■ WHAT THE TASK ASKS ■
Which of the lines below contain the string "Theorem"? Pull each one out of the data.

+++ DATA

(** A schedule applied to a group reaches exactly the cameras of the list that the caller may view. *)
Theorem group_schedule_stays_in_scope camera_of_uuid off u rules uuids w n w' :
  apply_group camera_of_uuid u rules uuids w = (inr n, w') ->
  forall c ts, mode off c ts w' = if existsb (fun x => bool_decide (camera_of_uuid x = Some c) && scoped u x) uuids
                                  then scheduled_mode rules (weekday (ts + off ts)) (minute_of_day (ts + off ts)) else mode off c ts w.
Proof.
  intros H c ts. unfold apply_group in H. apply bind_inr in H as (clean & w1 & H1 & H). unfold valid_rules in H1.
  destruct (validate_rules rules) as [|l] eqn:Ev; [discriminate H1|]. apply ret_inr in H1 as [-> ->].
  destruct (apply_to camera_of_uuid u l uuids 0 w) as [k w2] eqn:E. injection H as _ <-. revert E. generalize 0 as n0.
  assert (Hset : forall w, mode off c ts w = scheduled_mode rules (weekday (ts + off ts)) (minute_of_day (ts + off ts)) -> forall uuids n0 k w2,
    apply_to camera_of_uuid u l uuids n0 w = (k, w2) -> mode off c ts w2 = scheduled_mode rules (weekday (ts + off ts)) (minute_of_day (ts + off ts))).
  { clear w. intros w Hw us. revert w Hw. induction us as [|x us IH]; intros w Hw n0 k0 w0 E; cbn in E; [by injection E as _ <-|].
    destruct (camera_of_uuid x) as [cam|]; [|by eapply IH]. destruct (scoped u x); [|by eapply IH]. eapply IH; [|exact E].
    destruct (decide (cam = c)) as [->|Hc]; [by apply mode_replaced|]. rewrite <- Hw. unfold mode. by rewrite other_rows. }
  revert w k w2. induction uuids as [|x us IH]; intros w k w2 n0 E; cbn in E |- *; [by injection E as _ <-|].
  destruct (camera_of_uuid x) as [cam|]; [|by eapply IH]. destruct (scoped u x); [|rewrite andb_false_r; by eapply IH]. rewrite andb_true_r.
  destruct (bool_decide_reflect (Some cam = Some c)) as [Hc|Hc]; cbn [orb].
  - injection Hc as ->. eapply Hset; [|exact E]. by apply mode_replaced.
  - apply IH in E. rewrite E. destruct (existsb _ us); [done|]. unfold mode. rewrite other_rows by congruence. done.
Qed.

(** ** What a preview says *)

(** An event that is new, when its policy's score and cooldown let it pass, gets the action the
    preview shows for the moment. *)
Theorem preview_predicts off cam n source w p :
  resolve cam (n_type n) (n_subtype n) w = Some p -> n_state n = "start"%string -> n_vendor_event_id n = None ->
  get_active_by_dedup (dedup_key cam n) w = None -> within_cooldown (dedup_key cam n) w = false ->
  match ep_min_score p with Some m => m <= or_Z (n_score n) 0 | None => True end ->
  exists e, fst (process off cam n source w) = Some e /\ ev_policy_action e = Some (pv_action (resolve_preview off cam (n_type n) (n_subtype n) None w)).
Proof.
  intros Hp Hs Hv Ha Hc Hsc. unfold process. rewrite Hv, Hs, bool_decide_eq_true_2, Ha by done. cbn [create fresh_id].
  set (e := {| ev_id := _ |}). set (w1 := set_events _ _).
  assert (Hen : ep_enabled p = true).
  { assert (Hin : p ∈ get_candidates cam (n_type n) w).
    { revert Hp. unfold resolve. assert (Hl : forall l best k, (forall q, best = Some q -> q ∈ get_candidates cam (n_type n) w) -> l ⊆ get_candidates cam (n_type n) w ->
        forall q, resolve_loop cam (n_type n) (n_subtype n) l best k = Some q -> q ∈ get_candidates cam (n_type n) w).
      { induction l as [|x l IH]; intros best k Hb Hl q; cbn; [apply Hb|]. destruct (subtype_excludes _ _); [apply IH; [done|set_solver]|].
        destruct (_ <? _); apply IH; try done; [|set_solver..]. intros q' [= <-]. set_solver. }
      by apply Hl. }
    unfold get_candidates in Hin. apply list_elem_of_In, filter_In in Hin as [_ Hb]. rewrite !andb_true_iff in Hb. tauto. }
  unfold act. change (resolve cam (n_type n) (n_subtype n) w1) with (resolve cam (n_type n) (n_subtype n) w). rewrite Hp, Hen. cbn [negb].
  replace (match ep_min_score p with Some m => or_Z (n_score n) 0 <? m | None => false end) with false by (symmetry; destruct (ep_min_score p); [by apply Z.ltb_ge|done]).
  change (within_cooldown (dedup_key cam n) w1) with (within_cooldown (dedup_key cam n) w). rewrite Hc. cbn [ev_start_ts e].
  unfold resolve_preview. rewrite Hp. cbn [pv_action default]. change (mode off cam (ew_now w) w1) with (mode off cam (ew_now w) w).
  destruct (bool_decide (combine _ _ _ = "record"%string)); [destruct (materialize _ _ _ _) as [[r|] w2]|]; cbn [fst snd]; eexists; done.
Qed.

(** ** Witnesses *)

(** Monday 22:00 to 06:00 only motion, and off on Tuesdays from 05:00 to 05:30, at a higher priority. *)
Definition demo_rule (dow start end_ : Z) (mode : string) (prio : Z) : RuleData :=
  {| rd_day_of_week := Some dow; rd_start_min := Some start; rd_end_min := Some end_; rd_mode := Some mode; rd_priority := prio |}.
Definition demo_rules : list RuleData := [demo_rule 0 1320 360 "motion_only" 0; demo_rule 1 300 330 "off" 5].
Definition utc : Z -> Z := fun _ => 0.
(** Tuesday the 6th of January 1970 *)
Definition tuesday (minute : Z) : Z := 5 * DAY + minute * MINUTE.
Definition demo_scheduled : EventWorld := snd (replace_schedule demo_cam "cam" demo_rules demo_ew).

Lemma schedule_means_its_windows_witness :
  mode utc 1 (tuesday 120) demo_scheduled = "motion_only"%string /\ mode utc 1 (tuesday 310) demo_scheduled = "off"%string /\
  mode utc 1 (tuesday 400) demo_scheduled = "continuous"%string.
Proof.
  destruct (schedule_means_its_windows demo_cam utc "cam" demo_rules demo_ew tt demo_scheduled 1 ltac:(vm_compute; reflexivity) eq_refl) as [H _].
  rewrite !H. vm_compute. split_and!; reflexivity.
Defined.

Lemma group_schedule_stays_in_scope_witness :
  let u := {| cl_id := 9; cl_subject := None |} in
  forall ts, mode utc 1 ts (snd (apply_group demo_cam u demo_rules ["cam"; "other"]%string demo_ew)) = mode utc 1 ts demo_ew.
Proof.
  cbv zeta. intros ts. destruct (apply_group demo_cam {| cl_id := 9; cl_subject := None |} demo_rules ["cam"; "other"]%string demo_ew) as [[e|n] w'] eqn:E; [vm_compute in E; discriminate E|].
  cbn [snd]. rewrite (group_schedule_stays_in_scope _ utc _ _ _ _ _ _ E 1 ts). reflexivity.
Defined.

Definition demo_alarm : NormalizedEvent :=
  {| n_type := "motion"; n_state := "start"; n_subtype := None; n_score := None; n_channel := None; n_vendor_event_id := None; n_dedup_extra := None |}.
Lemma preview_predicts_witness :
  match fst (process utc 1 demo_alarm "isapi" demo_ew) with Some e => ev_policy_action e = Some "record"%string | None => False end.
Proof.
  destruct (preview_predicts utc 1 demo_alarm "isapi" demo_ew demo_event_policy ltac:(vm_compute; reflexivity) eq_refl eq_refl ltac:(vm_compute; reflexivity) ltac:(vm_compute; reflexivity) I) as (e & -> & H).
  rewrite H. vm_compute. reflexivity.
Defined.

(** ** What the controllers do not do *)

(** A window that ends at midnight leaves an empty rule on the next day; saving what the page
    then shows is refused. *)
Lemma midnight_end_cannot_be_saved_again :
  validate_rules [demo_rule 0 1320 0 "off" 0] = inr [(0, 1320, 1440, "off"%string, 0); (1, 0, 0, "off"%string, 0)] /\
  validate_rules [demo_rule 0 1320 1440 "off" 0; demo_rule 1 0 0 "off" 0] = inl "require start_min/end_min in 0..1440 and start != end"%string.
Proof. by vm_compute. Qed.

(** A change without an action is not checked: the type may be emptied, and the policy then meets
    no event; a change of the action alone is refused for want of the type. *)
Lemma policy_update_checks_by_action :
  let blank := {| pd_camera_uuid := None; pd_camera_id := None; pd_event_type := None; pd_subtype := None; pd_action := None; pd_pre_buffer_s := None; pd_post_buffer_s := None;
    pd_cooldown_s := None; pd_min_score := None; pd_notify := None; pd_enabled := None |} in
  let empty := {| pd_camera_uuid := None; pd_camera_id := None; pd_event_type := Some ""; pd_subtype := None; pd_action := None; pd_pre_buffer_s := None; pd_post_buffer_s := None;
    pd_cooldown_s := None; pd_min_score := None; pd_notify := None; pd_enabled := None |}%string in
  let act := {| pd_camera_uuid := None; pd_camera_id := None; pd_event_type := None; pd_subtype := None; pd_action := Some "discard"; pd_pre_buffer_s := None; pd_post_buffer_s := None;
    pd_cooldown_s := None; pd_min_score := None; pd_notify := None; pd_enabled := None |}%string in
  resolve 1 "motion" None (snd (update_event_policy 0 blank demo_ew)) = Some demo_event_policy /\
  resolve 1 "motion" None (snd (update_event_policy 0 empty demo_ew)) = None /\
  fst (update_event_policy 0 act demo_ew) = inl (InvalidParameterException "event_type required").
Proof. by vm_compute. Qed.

++++++

■ REPLY ■
Theorem group_schedule_stays_in_scope camera_of_uuid off u rules uuids w n w' :
Theorem preview_predicts off cam n source w p :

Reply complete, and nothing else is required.